Exercise. Please work out how many lines include the word "encoding" in the entries, and reply with only the count.

Segment Open

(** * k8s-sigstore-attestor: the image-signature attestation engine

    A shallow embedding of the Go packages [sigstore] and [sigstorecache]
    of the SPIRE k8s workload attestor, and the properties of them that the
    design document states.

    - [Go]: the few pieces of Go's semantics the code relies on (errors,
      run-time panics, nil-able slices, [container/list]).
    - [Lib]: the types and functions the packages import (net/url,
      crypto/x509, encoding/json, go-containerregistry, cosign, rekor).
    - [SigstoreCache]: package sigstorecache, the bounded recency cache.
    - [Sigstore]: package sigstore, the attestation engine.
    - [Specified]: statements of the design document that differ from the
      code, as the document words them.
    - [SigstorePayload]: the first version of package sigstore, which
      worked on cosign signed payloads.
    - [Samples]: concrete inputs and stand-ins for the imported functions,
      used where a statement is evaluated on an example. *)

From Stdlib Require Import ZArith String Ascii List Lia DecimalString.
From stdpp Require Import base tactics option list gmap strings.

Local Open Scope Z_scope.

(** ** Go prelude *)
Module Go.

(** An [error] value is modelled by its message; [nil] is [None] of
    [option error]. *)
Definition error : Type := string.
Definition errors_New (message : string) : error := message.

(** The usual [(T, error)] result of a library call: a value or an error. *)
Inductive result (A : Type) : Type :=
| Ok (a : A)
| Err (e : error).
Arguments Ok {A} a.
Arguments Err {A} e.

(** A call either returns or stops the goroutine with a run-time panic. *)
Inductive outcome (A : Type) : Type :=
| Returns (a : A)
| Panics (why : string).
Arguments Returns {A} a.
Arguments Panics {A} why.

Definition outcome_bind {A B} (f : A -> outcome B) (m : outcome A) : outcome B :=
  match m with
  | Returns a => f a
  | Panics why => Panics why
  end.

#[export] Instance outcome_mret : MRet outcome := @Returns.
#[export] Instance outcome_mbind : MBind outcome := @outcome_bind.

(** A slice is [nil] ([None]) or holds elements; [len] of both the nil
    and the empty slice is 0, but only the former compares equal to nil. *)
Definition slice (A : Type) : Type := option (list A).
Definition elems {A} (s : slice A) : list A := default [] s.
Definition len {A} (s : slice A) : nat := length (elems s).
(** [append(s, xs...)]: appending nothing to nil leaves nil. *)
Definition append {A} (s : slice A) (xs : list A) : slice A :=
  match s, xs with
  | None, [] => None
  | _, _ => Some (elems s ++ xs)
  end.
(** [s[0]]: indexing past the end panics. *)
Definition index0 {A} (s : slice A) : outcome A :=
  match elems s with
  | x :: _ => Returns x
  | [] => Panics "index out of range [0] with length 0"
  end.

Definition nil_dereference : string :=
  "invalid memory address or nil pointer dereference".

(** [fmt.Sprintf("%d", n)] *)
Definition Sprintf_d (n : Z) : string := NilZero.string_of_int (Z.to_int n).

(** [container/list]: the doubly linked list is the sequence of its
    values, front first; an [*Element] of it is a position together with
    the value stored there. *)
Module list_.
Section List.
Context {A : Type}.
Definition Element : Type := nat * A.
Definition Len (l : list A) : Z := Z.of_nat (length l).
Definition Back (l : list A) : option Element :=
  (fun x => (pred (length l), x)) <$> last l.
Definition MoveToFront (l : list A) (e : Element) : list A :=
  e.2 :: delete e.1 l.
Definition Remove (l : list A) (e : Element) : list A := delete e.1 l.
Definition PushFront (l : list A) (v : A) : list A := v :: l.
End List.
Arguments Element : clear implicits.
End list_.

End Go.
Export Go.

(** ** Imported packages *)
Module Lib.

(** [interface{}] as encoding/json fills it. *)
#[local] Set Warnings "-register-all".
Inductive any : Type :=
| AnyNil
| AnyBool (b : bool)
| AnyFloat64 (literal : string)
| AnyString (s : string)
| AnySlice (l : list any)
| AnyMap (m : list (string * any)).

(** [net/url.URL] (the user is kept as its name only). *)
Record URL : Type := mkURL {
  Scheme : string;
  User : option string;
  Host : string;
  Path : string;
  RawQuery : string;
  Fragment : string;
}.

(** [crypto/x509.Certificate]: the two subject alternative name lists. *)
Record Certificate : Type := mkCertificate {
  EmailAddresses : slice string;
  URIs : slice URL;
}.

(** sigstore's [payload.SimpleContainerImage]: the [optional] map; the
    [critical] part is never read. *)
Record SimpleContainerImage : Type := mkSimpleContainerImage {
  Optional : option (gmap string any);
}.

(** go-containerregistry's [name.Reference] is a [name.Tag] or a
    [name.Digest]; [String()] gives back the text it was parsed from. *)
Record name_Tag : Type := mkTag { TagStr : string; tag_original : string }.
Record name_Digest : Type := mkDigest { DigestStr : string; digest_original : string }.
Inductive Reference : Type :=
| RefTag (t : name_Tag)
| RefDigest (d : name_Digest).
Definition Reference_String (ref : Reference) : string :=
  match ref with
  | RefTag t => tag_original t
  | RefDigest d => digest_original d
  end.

Segment Closed
Segment Open

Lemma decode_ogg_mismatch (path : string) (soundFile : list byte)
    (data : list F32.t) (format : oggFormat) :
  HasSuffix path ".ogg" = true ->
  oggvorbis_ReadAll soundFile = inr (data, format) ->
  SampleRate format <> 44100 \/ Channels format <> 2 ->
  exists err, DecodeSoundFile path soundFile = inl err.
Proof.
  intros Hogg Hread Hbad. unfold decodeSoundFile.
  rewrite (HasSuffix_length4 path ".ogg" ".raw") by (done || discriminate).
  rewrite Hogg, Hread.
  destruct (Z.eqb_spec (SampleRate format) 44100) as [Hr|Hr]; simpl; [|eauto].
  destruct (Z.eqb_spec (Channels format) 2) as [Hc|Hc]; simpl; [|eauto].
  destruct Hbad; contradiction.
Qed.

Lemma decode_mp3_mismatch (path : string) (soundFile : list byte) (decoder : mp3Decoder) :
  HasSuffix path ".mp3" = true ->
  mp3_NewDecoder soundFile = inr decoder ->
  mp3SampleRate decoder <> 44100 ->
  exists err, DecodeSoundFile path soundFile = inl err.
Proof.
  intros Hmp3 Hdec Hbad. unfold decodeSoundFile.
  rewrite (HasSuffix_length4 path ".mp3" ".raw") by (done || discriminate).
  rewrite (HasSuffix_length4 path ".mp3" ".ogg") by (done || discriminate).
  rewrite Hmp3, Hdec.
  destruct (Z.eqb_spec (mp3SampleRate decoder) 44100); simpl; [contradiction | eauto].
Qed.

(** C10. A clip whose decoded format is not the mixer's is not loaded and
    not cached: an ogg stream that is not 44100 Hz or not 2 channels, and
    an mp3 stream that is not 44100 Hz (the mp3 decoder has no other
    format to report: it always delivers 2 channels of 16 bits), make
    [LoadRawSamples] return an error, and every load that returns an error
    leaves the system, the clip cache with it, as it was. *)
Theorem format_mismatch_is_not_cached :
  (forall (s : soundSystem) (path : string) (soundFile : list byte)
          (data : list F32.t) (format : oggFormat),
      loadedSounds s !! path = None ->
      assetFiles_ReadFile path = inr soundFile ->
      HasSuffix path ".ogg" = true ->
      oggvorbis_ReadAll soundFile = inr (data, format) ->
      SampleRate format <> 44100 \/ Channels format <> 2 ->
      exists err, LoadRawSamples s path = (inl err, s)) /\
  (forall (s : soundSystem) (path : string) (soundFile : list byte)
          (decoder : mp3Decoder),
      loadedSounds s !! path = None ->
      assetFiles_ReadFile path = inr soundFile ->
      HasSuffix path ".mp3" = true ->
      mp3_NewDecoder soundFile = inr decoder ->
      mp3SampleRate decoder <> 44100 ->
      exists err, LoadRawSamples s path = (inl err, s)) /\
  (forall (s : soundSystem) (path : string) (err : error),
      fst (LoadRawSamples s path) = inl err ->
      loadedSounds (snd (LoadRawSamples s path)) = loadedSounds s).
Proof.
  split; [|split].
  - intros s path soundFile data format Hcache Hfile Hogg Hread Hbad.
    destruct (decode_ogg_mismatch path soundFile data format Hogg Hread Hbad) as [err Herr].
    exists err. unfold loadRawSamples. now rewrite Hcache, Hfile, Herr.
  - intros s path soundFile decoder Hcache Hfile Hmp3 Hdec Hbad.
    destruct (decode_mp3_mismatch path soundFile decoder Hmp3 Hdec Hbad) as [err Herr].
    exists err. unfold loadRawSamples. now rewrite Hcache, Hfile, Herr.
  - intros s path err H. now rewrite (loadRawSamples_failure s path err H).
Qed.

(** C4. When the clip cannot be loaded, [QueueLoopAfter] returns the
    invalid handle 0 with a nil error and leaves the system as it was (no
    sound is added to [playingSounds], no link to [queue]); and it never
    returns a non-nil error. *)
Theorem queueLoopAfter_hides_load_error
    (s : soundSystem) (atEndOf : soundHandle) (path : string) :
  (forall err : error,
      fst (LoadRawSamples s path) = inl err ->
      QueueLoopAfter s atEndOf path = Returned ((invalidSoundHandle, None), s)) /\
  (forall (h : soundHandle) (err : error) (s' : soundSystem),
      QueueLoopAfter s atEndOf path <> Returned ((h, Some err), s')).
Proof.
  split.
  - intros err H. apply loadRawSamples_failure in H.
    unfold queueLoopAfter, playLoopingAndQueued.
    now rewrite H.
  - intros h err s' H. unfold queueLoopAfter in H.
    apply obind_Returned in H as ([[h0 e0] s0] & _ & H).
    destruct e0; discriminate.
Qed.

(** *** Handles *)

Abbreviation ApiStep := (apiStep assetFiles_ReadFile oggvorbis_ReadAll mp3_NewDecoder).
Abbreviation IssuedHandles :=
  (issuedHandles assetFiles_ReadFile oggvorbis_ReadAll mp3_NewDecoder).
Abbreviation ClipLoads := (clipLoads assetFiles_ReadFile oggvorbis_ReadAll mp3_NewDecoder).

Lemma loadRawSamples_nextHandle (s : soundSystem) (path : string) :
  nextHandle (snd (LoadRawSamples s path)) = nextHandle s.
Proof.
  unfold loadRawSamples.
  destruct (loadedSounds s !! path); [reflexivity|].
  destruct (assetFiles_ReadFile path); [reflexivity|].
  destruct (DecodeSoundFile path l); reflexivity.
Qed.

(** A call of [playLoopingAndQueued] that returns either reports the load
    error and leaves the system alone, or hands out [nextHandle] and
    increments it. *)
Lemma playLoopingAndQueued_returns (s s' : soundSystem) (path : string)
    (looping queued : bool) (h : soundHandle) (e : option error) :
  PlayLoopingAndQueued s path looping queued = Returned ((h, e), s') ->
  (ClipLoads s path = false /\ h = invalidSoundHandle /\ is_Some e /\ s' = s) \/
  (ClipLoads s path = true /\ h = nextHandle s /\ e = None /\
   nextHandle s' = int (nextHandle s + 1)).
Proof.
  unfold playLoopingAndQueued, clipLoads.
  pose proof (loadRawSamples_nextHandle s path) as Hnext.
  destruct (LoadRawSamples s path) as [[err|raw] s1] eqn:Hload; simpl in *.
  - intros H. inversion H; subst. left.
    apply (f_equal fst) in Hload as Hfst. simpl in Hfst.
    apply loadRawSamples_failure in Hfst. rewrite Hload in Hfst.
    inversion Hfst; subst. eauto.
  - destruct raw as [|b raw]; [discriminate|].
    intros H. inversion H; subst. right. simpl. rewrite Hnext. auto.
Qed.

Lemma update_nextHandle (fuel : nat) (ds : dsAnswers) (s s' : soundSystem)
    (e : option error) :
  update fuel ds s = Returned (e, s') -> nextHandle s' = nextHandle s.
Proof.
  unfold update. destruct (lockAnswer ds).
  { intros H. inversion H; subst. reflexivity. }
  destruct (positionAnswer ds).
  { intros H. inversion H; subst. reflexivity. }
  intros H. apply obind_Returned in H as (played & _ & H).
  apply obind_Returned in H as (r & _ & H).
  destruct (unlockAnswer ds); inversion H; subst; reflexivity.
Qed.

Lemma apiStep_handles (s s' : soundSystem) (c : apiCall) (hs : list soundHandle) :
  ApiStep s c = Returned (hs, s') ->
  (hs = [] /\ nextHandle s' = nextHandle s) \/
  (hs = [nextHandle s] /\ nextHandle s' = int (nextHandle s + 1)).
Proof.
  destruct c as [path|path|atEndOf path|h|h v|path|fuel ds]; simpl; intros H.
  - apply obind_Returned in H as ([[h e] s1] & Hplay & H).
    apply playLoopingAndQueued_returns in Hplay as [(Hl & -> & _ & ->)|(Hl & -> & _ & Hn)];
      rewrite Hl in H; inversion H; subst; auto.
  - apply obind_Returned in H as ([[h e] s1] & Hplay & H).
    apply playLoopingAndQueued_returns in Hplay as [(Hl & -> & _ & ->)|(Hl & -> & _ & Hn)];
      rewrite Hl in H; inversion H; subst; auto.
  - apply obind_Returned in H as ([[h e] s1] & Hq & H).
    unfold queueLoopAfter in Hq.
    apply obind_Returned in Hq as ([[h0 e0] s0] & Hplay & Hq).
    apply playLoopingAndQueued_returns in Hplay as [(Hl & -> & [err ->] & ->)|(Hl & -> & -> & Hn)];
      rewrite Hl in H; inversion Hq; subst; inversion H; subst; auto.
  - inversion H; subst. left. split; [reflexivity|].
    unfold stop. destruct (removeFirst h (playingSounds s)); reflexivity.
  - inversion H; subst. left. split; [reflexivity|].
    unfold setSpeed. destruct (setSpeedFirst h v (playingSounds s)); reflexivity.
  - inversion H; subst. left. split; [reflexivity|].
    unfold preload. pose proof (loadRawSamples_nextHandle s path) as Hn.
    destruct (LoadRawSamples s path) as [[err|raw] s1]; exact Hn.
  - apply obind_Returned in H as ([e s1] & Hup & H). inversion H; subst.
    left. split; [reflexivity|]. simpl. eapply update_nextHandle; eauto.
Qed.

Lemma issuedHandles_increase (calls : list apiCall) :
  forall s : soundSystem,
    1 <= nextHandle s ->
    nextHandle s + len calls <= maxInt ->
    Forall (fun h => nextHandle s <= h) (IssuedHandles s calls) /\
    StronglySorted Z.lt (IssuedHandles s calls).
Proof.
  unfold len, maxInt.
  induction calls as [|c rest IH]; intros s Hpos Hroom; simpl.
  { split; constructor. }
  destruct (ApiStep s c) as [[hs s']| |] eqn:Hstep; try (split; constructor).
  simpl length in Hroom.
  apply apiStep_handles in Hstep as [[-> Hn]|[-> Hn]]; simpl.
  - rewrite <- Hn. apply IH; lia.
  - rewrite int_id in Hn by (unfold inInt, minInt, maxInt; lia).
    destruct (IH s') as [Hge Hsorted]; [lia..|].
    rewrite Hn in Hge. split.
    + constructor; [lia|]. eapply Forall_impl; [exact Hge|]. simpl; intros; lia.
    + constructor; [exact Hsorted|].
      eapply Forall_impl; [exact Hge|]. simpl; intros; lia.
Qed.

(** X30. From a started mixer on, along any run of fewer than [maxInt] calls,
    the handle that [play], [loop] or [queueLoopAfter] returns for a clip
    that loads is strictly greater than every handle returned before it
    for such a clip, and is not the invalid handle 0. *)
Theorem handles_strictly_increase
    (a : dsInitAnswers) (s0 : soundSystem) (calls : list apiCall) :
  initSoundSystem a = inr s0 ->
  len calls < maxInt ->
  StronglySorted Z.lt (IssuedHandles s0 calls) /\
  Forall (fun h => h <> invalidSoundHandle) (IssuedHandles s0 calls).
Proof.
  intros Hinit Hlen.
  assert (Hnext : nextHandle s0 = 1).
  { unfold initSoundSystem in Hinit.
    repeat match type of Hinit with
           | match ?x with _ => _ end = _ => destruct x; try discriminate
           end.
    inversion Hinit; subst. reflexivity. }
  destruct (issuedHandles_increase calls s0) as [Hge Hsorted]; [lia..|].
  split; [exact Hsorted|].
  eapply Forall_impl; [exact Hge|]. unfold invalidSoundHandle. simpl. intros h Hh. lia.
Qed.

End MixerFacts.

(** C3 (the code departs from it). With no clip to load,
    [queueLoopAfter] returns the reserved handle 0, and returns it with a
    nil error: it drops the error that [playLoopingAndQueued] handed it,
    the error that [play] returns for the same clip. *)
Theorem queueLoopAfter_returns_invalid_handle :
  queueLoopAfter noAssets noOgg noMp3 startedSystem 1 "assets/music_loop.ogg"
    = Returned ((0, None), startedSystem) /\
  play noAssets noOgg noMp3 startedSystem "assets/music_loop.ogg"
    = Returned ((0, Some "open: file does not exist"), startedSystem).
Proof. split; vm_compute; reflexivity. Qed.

Segment Closed

Task response. 2